Stored data entries
· · · ·

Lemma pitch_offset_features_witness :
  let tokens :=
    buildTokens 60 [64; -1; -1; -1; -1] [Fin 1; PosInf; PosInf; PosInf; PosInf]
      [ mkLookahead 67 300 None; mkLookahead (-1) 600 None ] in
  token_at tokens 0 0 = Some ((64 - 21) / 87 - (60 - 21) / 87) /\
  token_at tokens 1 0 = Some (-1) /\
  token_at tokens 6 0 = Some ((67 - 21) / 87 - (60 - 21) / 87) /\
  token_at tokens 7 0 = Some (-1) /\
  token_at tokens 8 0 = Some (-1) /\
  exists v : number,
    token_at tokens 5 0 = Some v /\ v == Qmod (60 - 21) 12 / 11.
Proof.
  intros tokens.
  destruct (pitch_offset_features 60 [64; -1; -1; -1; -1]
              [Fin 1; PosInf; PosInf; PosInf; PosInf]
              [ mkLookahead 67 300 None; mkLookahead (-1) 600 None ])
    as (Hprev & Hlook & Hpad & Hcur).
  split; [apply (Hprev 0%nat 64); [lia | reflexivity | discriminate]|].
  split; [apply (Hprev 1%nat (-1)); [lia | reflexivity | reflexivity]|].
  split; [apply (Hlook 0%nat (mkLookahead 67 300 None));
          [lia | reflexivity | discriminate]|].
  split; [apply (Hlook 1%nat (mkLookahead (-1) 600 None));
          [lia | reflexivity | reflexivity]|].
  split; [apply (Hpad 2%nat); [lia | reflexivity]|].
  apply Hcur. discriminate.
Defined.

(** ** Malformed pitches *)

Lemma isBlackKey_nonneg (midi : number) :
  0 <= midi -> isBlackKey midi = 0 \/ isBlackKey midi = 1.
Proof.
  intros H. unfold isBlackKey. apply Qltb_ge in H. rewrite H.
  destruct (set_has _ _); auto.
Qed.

· · · ·

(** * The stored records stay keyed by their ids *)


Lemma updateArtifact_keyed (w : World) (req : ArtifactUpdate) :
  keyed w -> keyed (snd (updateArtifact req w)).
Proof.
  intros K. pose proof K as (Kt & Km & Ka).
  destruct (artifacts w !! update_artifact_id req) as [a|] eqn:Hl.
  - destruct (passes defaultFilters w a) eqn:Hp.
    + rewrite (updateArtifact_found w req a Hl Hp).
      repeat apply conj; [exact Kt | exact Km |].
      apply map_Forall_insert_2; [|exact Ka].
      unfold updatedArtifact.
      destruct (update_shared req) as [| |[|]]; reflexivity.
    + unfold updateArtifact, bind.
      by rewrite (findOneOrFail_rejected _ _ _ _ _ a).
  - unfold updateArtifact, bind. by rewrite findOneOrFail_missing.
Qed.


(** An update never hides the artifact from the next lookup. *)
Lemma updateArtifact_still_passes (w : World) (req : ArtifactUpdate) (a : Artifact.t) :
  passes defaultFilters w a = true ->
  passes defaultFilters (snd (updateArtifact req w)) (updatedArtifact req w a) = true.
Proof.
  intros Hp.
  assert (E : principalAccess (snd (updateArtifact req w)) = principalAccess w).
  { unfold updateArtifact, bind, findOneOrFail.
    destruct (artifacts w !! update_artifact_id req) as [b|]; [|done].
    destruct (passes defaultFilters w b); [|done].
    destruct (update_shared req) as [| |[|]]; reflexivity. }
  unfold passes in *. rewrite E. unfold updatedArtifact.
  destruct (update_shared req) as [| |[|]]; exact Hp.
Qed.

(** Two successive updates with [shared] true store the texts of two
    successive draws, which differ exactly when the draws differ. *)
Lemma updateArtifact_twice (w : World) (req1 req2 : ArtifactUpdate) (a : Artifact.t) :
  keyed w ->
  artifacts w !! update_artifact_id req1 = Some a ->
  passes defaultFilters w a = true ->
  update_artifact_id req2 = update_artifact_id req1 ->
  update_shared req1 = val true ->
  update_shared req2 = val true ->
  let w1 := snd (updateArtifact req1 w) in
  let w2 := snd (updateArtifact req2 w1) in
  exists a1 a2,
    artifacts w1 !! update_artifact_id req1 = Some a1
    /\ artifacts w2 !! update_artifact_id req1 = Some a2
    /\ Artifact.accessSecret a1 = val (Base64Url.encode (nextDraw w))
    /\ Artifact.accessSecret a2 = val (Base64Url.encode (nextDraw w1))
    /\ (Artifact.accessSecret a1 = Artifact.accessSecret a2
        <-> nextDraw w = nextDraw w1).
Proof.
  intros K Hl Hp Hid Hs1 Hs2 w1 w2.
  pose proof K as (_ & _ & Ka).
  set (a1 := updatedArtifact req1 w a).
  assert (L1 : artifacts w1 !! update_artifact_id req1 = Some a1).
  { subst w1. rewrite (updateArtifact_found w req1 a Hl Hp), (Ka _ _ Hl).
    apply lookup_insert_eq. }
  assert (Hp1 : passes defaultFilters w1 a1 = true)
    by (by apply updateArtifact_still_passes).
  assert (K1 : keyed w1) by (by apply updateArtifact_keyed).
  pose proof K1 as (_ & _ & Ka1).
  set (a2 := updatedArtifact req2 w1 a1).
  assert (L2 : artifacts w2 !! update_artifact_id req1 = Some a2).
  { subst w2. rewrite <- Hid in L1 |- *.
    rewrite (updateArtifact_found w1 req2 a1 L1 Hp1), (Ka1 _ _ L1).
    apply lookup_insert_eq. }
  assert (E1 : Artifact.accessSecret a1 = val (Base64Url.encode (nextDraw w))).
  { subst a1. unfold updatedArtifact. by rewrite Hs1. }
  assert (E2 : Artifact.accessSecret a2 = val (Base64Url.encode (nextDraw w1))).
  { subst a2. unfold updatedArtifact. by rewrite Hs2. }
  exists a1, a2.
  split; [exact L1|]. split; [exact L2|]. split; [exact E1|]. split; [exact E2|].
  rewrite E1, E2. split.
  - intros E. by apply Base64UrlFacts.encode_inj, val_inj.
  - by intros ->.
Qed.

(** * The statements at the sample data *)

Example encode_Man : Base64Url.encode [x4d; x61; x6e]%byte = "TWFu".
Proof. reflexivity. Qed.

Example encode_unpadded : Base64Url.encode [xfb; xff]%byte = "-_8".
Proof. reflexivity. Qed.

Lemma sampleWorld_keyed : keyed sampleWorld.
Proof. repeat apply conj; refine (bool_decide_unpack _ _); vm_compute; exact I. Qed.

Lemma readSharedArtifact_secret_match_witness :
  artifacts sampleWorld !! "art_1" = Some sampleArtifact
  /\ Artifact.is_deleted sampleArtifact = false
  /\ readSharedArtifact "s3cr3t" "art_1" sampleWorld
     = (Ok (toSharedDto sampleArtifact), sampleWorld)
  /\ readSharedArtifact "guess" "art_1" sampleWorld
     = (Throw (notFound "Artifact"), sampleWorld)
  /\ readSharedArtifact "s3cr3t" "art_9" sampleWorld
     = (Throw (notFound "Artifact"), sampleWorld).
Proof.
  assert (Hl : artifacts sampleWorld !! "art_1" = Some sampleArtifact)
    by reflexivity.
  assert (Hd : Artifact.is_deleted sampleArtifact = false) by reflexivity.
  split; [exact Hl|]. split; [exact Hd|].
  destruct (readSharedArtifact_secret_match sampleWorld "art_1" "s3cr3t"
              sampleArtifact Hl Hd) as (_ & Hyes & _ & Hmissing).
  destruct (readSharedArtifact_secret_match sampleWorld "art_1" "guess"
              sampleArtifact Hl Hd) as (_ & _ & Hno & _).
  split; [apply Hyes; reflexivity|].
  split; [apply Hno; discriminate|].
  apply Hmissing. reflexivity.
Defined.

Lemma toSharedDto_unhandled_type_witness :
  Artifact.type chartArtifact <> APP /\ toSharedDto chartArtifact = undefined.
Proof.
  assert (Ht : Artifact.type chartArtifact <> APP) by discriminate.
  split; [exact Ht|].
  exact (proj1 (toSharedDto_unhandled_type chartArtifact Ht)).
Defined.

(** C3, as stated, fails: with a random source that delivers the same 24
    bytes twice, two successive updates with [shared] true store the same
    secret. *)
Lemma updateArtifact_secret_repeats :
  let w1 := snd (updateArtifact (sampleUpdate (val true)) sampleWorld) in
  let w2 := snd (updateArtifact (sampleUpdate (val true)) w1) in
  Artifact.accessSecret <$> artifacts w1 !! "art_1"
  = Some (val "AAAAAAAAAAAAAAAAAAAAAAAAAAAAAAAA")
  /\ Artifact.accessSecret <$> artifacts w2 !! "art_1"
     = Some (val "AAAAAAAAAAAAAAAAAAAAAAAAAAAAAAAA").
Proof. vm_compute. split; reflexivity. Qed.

· · · ·

■ **YOUR TASK**:
Tell how many lines of the records above hold "Hyes", giving the number and nothing else.

■ **TASK OUTPUT**:
2